BEGIN Records for this exercise

Lemma le32_join z :
    Z.lor (byte_of z 0)
      (Z.lor (Z.shiftl (byte_of z 1) 8)
         (Z.lor (Z.shiftl (byte_of z 2) 16) (Z.shiftl (byte_of z 3) 24)))
    = z mod 4294967296.
Proof.
    unfold byte_of. change 255 with (Z.ones 8).
    change 4294967296 with (2 ^ 32). rewrite <- Z.land_ones by lia.
    apply Z.bits_inj'. intros n Hn.
    bit_cases n; bit_rewrite; bit_close.
Qed.

Lemma to_int16_id v : -32768 <= v < 32768 -> to_int16 v = v.
Proof. unfold to_int16. intros H. rewrite Z.mod_small by lia. lia. Qed.

Lemma to_uint16_id v : 0 <= v < 65536 -> to_uint16 v = v.
Proof. unfold to_uint16. intros H. apply Z.mod_small. lia. Qed.

Lemma to_int32_id v : -2147483648 <= v < 2147483648 -> to_int32 v = v.
Proof. unfold to_int32. intros H. rewrite Z.mod_small by lia. lia. Qed.

Lemma to_uint32_id v : 0 <= v < 4294967296 -> to_uint32 v = v.
Proof. unfold to_uint32. intros H. apply Z.mod_small. lia. Qed.

Lemma to_int16_mod v : to_int16 (v mod 65536) = to_int16 v.
Proof.
    unfold to_int16. f_equal.
    rewrite Z.add_mod_idemp_l by lia. reflexivity.
Qed.

Lemma to_int32_mod v : to_int32 (v mod 4294967296) = to_int32 v.
Proof.
    unfold to_int32. f_equal.
    rewrite Z.add_mod_idemp_l by lia. reflexivity.
Qed.

Lemma to_uint16_idem v : to_uint16 (to_uint16 v) = to_uint16 v.
Proof. unfold to_uint16. apply Z.mod_mod. lia. Qed.

Lemma to_uint32_idem v : to_uint32 (to_uint32 v) = to_uint32 v.
Proof. unfold to_uint32. apply Z.mod_mod. lia. Qed.

Lemma to_int16_idem v : to_int16 (to_int16 v) = to_int16 v.
Proof.
    apply to_int16_id. unfold to_int16.
    pose proof (Z.mod_pos_bound (v + 32768) 65536). lia.
Qed.

Lemma to_int32_idem v : to_int32 (to_int32 v) = to_int32 v.
Proof.
    apply to_int32_id. unfold to_int32.
    pose proof (Z.mod_pos_bound (v + 2147483648) 4294967296). lia.
Qed.

  (** Reading back what a serializer stored, whatever the scalar. *)

Lemma bytesToInt16_int16ToBytes v (a b : Z) :
    DataConv.bytesToInt16 (DataConv.int16ToBytes v [a; b]) = to_int16 v.
Proof.
    unfold DataConv.bytesToInt16, DataConv.int16ToBytes. cbn [insert list_insert lookup_total list_lookup_total].
    rewrite le16_join, to_int16_mod. apply to_int16_idem.
Qed.

Lemma bytesToUint16_uint16ToBytes v (a b : Z) :
    DataConv.bytesToUint16 (DataConv.uint16ToBytes v [a; b]) = to_uint16 v.
Proof.
    unfold DataConv.bytesToUint16, DataConv.uint16ToBytes. cbn [insert list_insert lookup_total list_lookup_total].
    rewrite le16_join. fold (to_uint16 (to_uint16 v)).
    rewrite !to_uint16_idem. reflexivity.
Qed.

Lemma bytesToInt32_int32ToBytes v (a b c d : Z) :
    DataConv.bytesToInt32 (DataConv.int32ToBytes v [a; b; c; d]) = to_int32 v.
Proof.
    unfold DataConv.bytesToInt32, DataConv.bytesToUlong, DataConv.int32ToBytes.
    cbn [insert list_insert lookup_total list_lookup_total].
    rewrite le32_join. fold (to_uint32 (to_uint32 (to_int32 v))).
    rewrite !to_uint32_idem. unfold to_uint32 at 1.
    rewrite to_int32_mod. apply to_int32_idem.
Qed.

Lemma bytesToUint32_uint32ToBytes v (a b c d : Z) :
    DataConv.bytesToUint32 (DataConv.uint32ToBytes v [a; b; c; d]) = to_uint32 v.
Proof.
    unfold DataConv.bytesToUint32, DataConv.bytesToUlong, DataConv.uint32ToBytes.
    cbn [insert list_insert lookup_total list_lookup_total].
    rewrite le32_join. fold (to_uint32 (to_uint32 v)).
    rewrite !to_uint32_idem. reflexivity.
Qed.
(** C1: a hand whose category reaches the mode's keep-threshold (FullHouse
    for conservative, Straight for standard, FourOfAKind for aggressive) is
    kept whole, and a hand of category Straight or better is kept whole under
    every mode. *)
Theorem made_hands_are_kept (cards : list Card) (m : string) :
  length cards = 5%nat ->
  In m known_modes ->
  threshold (PokerStrategy_init "conservative") = FULL_HOUSE
  /\ threshold (PokerStrategy_init "standard") = STRAIGHT
  /\ threshold (PokerStrategy_init "aggressive") = FOUR_OF_A_KIND
  /\ exists hr tb nm,
      evaluate (full cards) = ret (hr, tb, nm)
      /\ (threshold (PokerStrategy_init m) <= hr ->
          get_discard_positions (full cards) m = ret [])
      /\ (In hr [STRAIGHT; FLUSH; FULL_HOUSE; FOUR_OF_A_KIND;
                 STRAIGHT_FLUSH; ROYAL_FLUSH] ->
          forall m', In m' known_modes ->
                     get_discard_positions (full cards) m' = ret []).
Proof.
  intros Hlen Hm.
  split; [reflexivity|]. split; [reflexivity|]. split; [reflexivity|].
  pose proof (evaluate_full cards Hlen) as Hev.
  destruct (classify_total cards Hlen) as [[[hr tb] nm] Hr].
  rewrite Hr in Hev.
  exists hr, tb, nm. split; [exact Hev|]. split.
  - intros Hge. unfold get_discard_positions.
    now apply (discard_at_threshold _ _ hr tb nm).
  - intros Hmade m' _. unfold get_discard_positions.
    simpl in Hmade.
    destruct Hmade as [E|[E|[E|[E|Hhigh]]]];
      try (apply (discard_made_hand _ _ hr tb nm Hev); rewrite <- E; simpl; tauto).
    apply (discard_at_threshold _ _ hr tb nm Hev).
    unfold STRAIGHT_FLUSH, ROYAL_FLUSH in Hhigh.
    destruct (threshold_cases m') as [[_ ->]|[[_ ->]|[[_ ->]|[_ ->]]]];
      unfold FULL_HOUSE, STRAIGHT, FOUR_OF_A_KIND;
      destruct Hhigh as [<-|[<-|[]]]; lia.
Qed.
(** * Commonwealth Connect pipeline: extract, transform, train, predict

    A shallow embedding of [extract.py], [transform.py], [train_model.py]
    and the prediction call of [app.py], with the properties of the
    pipeline stated and proved over it.

    Conventions.
    - A pandas [DataFrame] is the list of its rows, in index order; a row is
      a record with one field per column the scripts touch.
    - A nullable cell ([NaN], [NaT], [None], SQL [NULL]) is an [option].
    - A Python exception is a value of [exn]; a call either [Returned] a
      value or [Raised] an exception.  Nothing in the scripts catches one,
      so the first exception ends the run.
    - The SQLite file [commonwealth_connect.db] and the joblib file are the
      fields of [World]; every stage is a function on [World]. *)

From Stdlib Require Import ZArith NArith QArith List String Ascii Bool Lia Permutation Sorted.
Import ListNotations.
Local Open Scope Z_scope.

Set Implicit Arguments.

(** ** Exceptions and results *)

Inductive exn : Type :=
| RequestError (reason : string)   (* raised inside [pd.read_csv(url)]: URLError, HTTPError 401/403/5xx *)
| ValueError (msg : string)        (* pandas / scikit-learn argument checks *)
| DatabaseError (msg : string).    (* [pd.read_sql] on a table that does not exist *)

Inductive outcome (A : Type) : Type :=
| Returned (a : A)
| Raised (e : exn).
Arguments Returned {A} a.
Arguments Raised {A} e.

Definition bind {A B : Type} (m : outcome A) (k : A -> outcome B) : outcome B :=
  match m with
  | Returned a => k a
  | Raised e => Raised e
  end.

Notation "x <- m ;; k" := (bind m (fun x => k))
  (at level 61, m at next level, right associativity).
(** * duckduckgo-answers: a shallow embedding of [main.go]

    The program is a command-line client of the DuckDuckGo Instant Answer
    API.  Go strings are byte sequences, so they are modelled by [string]
    (a list of 8-bit [ascii]); Go [int] fields are modelled by [Z].

    Layout: the embedding (models of the Go library functions that
    [main.go] calls, then the functions of [main.go] in source order), the
    vocabulary of the statements, then the lemmas and theorems. *)

From Stdlib Require Import ZArith NArith List Ascii Bool Lia DecimalString.
From Stdlib Require String.
From stdpp Require Import base option list gmap strings.
Import ListNotations.

Local Open Scope Z_scope.
Local Open Scope stdpp_scope.

(** stdpp keeps [String.append] folded; the proofs below compute with it. *)
#[local] Arguments String.append : simpl nomatch.

(* ===================================================================== *)
(** ** Bytes and a few string helpers *)

Definition b2z (c : ascii) : Z := Z.of_N (N_of_ascii c).
Definition z2b (z : Z) : ascii := ascii_of_N (Z.to_N z).

(** [lo <= c && c <= hi] on bytes. *)
Definition between (lo hi c : ascii) : bool :=
  (b2z lo <=? b2z c) && (b2z c <=? b2z hi).

Fixpoint mem (c : ascii) (s : string) : bool :=
  match s with
  | EmptyString => false
  | String d t => Ascii.eqb c d || mem c t
  end.

Definition LF : ascii := "010".
Definition CR : ascii := "013".
Definition TAB : ascii := "009".
Definition ESC : ascii := "027".
Definition DQUOTE : ascii := "034".
Definition BACKSLASH : ascii := "092".
Definition nl : string := String LF "".
Definition tab : string := String TAB "".

(* ===================================================================== *)
(** ** unicode/utf8, unicode and strings: what [strings.TrimSpace] runs *)

(** [s[i]], for an index in range. *)
Definition byteAt (s : string) (i : Z) : ascii :=
  match String.get (Z.to_nat i) s with
  | Some c => c
  | None => "000"%char
  end.

(** [s[i:j]] *)
Definition slice (s : string) (i j : Z) : string :=
  String.substring (Z.to_nat i) (Z.to_nat (j - i)) s.

(** [len(s)] *)
Definition len (s : string) : Z := Z.of_nat (String.length s).

Module utf8.

Definition RuneError : Z := 0xFFFD.
Definition RuneSelf : Z := 0x80.
Definition UTFMax : Z := 4.

Definition maskx : Z := 0x3F.
Definition mask2 : Z := 0x1F.
Definition mask3 : Z := 0x0F.
Definition mask4 : Z := 0x07.
Definition locb : Z := 0x80.
Definition hicb : Z := 0xBF.

(** The table [first] with [acceptRanges], for a leading byte that is not
    ASCII: the length of the sequence and the range the second byte must
    lie in; [None] is the table's invalid entry. *)
Definition first (s0 : Z) : option (Z * Z * Z) :=
  if s0 <? 0xC2 then None
  else if s0 <=? 0xDF then Some (2, locb, hicb)
  else if s0 =? 0xE0 then Some (3, 0xA0, hicb)
  else if s0 <=? 0xEC then Some (3, locb, hicb)
  else if s0 =? 0xED then Some (3, locb, 0x9F)
  else if s0 <=? 0xEF then Some (3, locb, hicb)
  else if s0 =? 0xF0 then Some (4, 0x90, hicb)
  else if s0 <=? 0xF3 then Some (4, locb, hicb)
  else if s0 =? 0xF4 then Some (4, locb, 0x8F)
  else None.

Definition outside (lo hi b : Z) : bool := (b <? lo) || (hi <? b).

(** [utf8.DecodeRuneInString]: the first rune of [s] and its width; an
    encoding that is not valid gives [(RuneError, 1)]. *)
Definition DecodeRuneInString (s : string) : Z * Z :=
  match s with
  | EmptyString => (RuneError, 0)
  | String c0 t0 =>
      let s0 := b2z c0 in
      if s0 <? RuneSelf then (s0, 1)
      else
        match first s0 with
        | None => (RuneError, 1)
        | Some (sz, lo, hi) =>
            if len s <? sz then (RuneError, 1)
            else
              match t0 with
              | EmptyString => (RuneError, 1)
              | String c1 t1 =>
                  let s1 := b2z c1 in
                  if outside lo hi s1 then (RuneError, 1)
                  else if sz <=? 2 then
                    (Z.lor (Z.shiftl (Z.land s0 mask2) 6) (Z.land s1 maskx), 2)
                  else
                    match t1 with
                    | EmptyString => (RuneError, 1)
                    | String c2 t2 =>
                        let s2 := b2z c2 in
                        if outside locb hicb s2 then (RuneError, 1)
                        else if sz <=? 3 then
                          (Z.lor (Z.lor (Z.shiftl (Z.land s0 mask3) 12)
                                        (Z.shiftl (Z.land s1 maskx) 6))
                                 (Z.land s2 maskx), 3)
                        else
                          match t2 with
                          | EmptyString => (RuneError, 1)
                          | String c3 _ =>
                              let s3 := b2z c3 in
                              if outside locb hicb s3 then (RuneError, 1)
                              else
                                (Z.lor (Z.lor (Z.lor
                                   (Z.shiftl (Z.land s0 mask4) 18)
                                   (Z.shiftl (Z.land s1 maskx) 12))
                                   (Z.shiftl (Z.land s2 maskx) 6))
                                   (Z.land s3 maskx), 4)
                          end
                    end
              end
        end
  end.

Definition RuneStart (b : ascii) : bool :=
  negb (Z.land (b2z b) 0xC0 =? 0x80).

(** The loop [for start--; start >= lim; start-- { if RuneStart(s[start])
    { break } }] of [DecodeLastRuneInString]; it runs at most [UTFMax]
    times. *)
Fixpoint backToStart (n : nat) (s : string) (lim start : Z) : Z :=
  match n with
  | O => start
  | S k =>
      if start <? lim then start
      else if RuneStart (byteAt s start) then start
      else backToStart k s lim (start - 1)
  end.

(** [utf8.DecodeLastRuneInString]: the last rune of [s] and its width. *)
Definition DecodeLastRuneInString (s : string) : Z * Z :=
  let end_ := len s in
  if end_ =? 0 then (RuneError, 0)
  else
    let start := end_ - 1 in
    let r := b2z (byteAt s start) in
    if r <? RuneSelf then (r, 1)
    else
      let lim := Z.max 0 (end_ - UTFMax) in
      let start := backToStart (Z.to_nat UTFMax) s lim (start - 1) in
      let start := Z.max 0 start in
      let '(r, size) := DecodeRuneInString (slice s start end_) in
      if negb (start + size =? end_) then (RuneError, 1) else (r, size).

End utf8.

Module unicode.

(** [unicode.IsSpace]: the Latin-1 cases, then the [White_Space] table. *)
Definition IsSpace (r : Z) : bool :=
  if r <=? 0xFF then
    (r =? 9) || (r =? 10) || (r =? 11) || (r =? 12) || (r =? 13)
    || (r =? 32) || (r =? 0x85) || (r =? 0xA0)
  else
    (r =? 0x1680) || ((0x2000 <=? r) && (r <=? 0x200A))
    || ((0x2028 <=? r) && (r <=? 0x2029)) || (r =? 0x202F)
    || (r =? 0x205F) || (r =? 0x3000).

End unicode.

Module strings.

(** [strings.Cut s sep] for a one-byte separator: the text before the first
    [sep], and the text after it when there is one. *)
Fixpoint Cut (sep : ascii) (s : string) : string * option string :=
  match s with
  | EmptyString => (EmptyString, None)
  | String c t =>
      if Ascii.eqb c sep then (EmptyString, Some t)
      else let '(b, a) := Cut sep t in (String c b, a)
  end.

(** [strings.Split s sep] for a one-byte separator. *)
Fixpoint Split (sep : ascii) (s : string) : list string :=
  match s with
  | EmptyString => [EmptyString]
  | String c t =>
      if Ascii.eqb c sep then EmptyString :: Split sep t
      else match Split sep t with
           | x :: rest => String c x :: rest
           | [] => [String c EmptyString]
           end
  end.

(** [strings.Join elems sep]. *)
Fixpoint Join (elems : list string) (sep : string) : string :=
  match elems with
  | [] => ""
  | [x] => x
  | x :: rest => x +:+ sep +:+ Join rest sep
  end.

(** The table [asciiSpace]: tab, newline, vertical tab, form feed,
    carriage return and space. *)
Definition asciiSpace (c : ascii) : bool :=
  let b := b2z c in
  (b =? 9) || (b =? 10) || (b =? 11) || (b =? 12) || (b =? 13) || (b =? 32).

(** [indexFunc s f truth]: the index of the first rune [r] of [s] with
    [f r = truth], or [-1].  [i] is the index of [s] in the whole string;
    every step moves by at least one byte, so [length s] steps suffice. *)
Fixpoint indexFunc_from (n : nat) (s : string) (i : Z)
         (f : Z -> bool) (truth : bool) : Z :=
  match n with
  | O => -1
  | S k =>
      if len s =? 0 then -1
      else
        let '(r, size) := utf8.DecodeRuneInString s in
        if Bool.eqb (f r) truth then i
        else indexFunc_from k (slice s size (len s)) (i + size) f truth
  end.

Definition indexFunc (s : string) (f : Z -> bool) (truth : bool) : Z :=
  indexFunc_from (String.length s) s 0 f truth.

(** [lastIndexFunc s f truth]: the index of the last such rune, or [-1]. *)
Fixpoint lastIndexFunc_from (n : nat) (s : string) (i : Z)
         (f : Z -> bool) (truth : bool) : Z :=
  match n with
  | O => -1
  | S k =>
      if i >? 0 then
        let '(r, size) := utf8.DecodeLastRuneInString (slice s 0 i) in
        let i := i - size in
        if Bool.eqb (f r) truth then i
        else lastIndexFunc_from k s i f truth
      else -1
  end.

Definition lastIndexFunc (s : string) (f : Z -> bool) (truth : bool) : Z :=
  lastIndexFunc_from (String.length s) s (len s) f truth.

Definition TrimLeftFunc (s : string) (f : Z -> bool) : string :=
  let i := indexFunc s f false in
  if i =? -1 then "" else slice s i (len s).

Definition TrimRightFunc (s : string) (f : Z -> bool) : string :=
  let i := lastIndexFunc s f false in
  let i :=
    if (i >=? 0) && (b2z (byteAt s i) >=? utf8.RuneSelf) then
      let '(_, wid) := utf8.DecodeRuneInString (slice s i (len s)) in i + wid
    else i + 1 in
  slice s 0 i.

Definition TrimFunc (s : string) (f : Z -> bool) : string :=
  TrimRightFunc (TrimLeftFunc s f) f.

(** The second loop of [TrimSpace], on [s[start:]]: [stop] moves down over
    ASCII spaces; a byte that is not ASCII hands over to [TrimRightFunc]. *)
Fixpoint trimStop (n : nat) (s : string) (stop : Z) : string :=
  match n with
  | O => slice s 0 stop
  | S k =>
      if stop >? 0 then
        let c := byteAt s (stop - 1) in
        if b2z c >=? utf8.RuneSelf then
          TrimRightFunc (slice s 0 stop) unicode.IsSpace
        else if asciiSpace c then trimStop k s (stop - 1)
        else slice s 0 stop
      else slice s 0 stop
  end.
(** C4, in the form the code satisfies — whatever the configuration,
    the agents, the callbacks and the cancel requests, and however far
    the run has gone ([fuel] loop tests): the status record satisfies
    [successCount + failureCount = processedItems] and
    [processedItems ≤ totalItems = items.length]; so does every snapshot
    handed to [onProgress], and every snapshot [getActiveOperations]
    gives after anything was done to a manager; a run that returns is
    [completed] or [cancelled], and a [completed] one has processed
    every item; a run left by an exception is [failed].  The effective
    batch size is positive or negative.  When it is a positive integer
    (or [Infinity]) the loop ends, within [items.length + 1] loop
    tests, and a run that nobody cancels and whose callbacks do not
    throw returns [completed] with [processedItems = totalItems].  When
    it is negative and there is an item, [processedItems] stays below
    [totalItems] and the run is never [completed]: unless it is
    cancelled or a callback throws, [execute] does not return. *)
Theorem counters_agree_at_every_observation (cancelDuring : nat → bool) (fuel : nat)
    (ident : string) (cfg : BulkOperationConfig) (w0 w : W) :
  let r := (execute now agents cancelDuring fuel (create now ident cfg w0) w).1 in
  let s := getStatus (op r) in
  let b := effectiveBatchSize cfg in
  successCount s + failureCount s = processedItems s
  ∧ processedItems s ≤ totalItems s
  ∧ totalItems s = length (items cfg)
  ∧ (∀ k snapshot, Progress k snapshot ∈ trace r →
       successCount snapshot + failureCount snapshot = processedItems snapshot
       ∧ processedItems snapshot ≤ totalItems snapshot)
  ∧ (pc r = Returned →
       (status s = completed ∨ status s = cancelled)
       ∧ (status s = completed → processedItems s = totalItems s))
  ∧ (∀ e, pc r = Thrown e → status s = failed)
  ∧ (∀ script w' operationId snapshot,
       getActiveOperations (perform now agents script idle w').1 !! operationId
       = Some snapshot →
       successCount snapshot + failureCount snapshot = processedItems snapshot
       ∧ processedItems snapshot ≤ totalItems snapshot)
  ∧ (positive b ∨ negative b)
  ∧ (positive b → whole b → length (items cfg) < fuel →
       (pc r = Returned ∨ ∃ e, pc r = Thrown e)
       ∧ (quiet cfg → (∀ j, cancelDuring j = false) →
          pc r = Returned
          ∧ status s = completed
          ∧ processedItems s = totalItems s))
  ∧ (negative b → items cfg ≠ [] →
       processedItems s < totalItems s
       ∧ status s ≠ completed
       ∧ (quiet cfg → (∀ j, cancelDuring j = false) →
          (∃ i k, pc r = AtLoopHead i k) ∧ status s = running)).
Proof.
  intros r s b.
  destruct (execute_steady cancelDuring fuel ident cfg w0 w) as (H & _ & Hcfg & _).
  fold r in H, Hcfg. subst s. unfold getStatus. conjs.
  - apply H.
  - by apply steady_bounded.
  - by rewrite (steady_total r H), Hcfg.
  - intros k snapshot Hin.
    pose proof (steady_observed r H) as Hobs. rewrite Forall_forall in Hobs.
    apply (Hobs _ Hin).
  - intros Hpc. pose proof (steady_pc r H) as Hend. rewrite Hpc in Hend.
    destruct Hend as (Hproc & Hstatus & Hfull). split; [done|].
    intros Hdone. rewrite (steady_total r H), Hproc. f_equal.
    apply (covered_all _ _ _ (steady_cover r H));
      [apply effectiveBatchSize_signed | by apply Hfull].
  - intros e Hpc. pose proof (steady_pc r H) as Hend. by rewrite Hpc in Hend.
  - intros script w' operationId snapshot Hlook. unfold getActiveOperations in Hlook.
    rewrite lookup_fmap in Hlook.
    destruct (activeOperations (perform now agents script idle w').1 !! operationId)
      as [held|] eqn:Hheld; [|done].
    injection Hlook as <-.
    assert (Hsteady : steady held).
    { eapply (perform_steady script idle w'); [|exact Hheld].
      intros ? ? Hempty. simpl in Hempty. by rewrite lookup_empty in Hempty. }
    split; [apply Hsteady | by apply steady_bounded].
  - apply effectiveBatchSize_signed.
  - intros Hb Hwhole Hfuel.
    destruct (positive_size_completes cancelDuring fuel ident cfg w0 w Hb Hwhole Hfuel)
      as [Hterm Hclean].
    split; [done|]. intros Hquiet Hfree.
    destruct (Hclean Hquiet Hfree) as (Hret & Hdone & Hall & _).
    fold r in Hret, Hdone, Hall.
    conjs; [done | done |]. by rewrite (steady_total r H), Hcfg.
  - intros Hb Hitems. apply (negative_size_stalls cancelDuring fuel ident cfg w0 w Hb Hitems).
Qed.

END Records for this exercise

Your answer must be the lines from the first line of the records through the line containing "apply to_int32_id. unfold to_int32.", copied exactly.

Lemma le32_join z :
    Z.lor (byte_of z 0)
      (Z.lor (Z.shiftl (byte_of z 1) 8)
         (Z.lor (Z.shiftl (byte_of z 2) 16) (Z.shiftl (byte_of z 3) 24)))
    = z mod 4294967296.
Proof.
    unfold byte_of. change 255 with (Z.ones 8).
    change 4294967296 with (2 ^ 32). rewrite <- Z.land_ones by lia.
    apply Z.bits_inj'. intros n Hn.
    bit_cases n; bit_rewrite; bit_close.
Qed.

Lemma to_int16_id v : -32768 <= v < 32768 -> to_int16 v = v.
Proof. unfold to_int16. intros H. rewrite Z.mod_small by lia. lia. Qed.

Lemma to_uint16_id v : 0 <= v < 65536 -> to_uint16 v = v.
Proof. unfold to_uint16. intros H. apply Z.mod_small. lia. Qed.

Lemma to_int32_id v : -2147483648 <= v < 2147483648 -> to_int32 v = v.
Proof. unfold to_int32. intros H. rewrite Z.mod_small by lia. lia. Qed.

Lemma to_uint32_id v : 0 <= v < 4294967296 -> to_uint32 v = v.
Proof. unfold to_uint32. intros H. apply Z.mod_small. lia. Qed.

Lemma to_int16_mod v : to_int16 (v mod 65536) = to_int16 v.
Proof.
    unfold to_int16. f_equal.
    rewrite Z.add_mod_idemp_l by lia. reflexivity.
Qed.

Lemma to_int32_mod v : to_int32 (v mod 4294967296) = to_int32 v.
Proof.
    unfold to_int32. f_equal.
    rewrite Z.add_mod_idemp_l by lia. reflexivity.
Qed.

Lemma to_uint16_idem v : to_uint16 (to_uint16 v) = to_uint16 v.
Proof. unfold to_uint16. apply Z.mod_mod. lia. Qed.

Lemma to_uint32_idem v : to_uint32 (to_uint32 v) = to_uint32 v.
Proof. unfold to_uint32. apply Z.mod_mod. lia. Qed.

Lemma to_int16_idem v : to_int16 (to_int16 v) = to_int16 v.
Proof.
    apply to_int16_id. unfold to_int16.
    pose proof (Z.mod_pos_bound (v + 32768) 65536). lia.
Qed.

Lemma to_int32_idem v : to_int32 (to_int32 v) = to_int32 v.
Proof.
    apply to_int32_id. unfold to_int32.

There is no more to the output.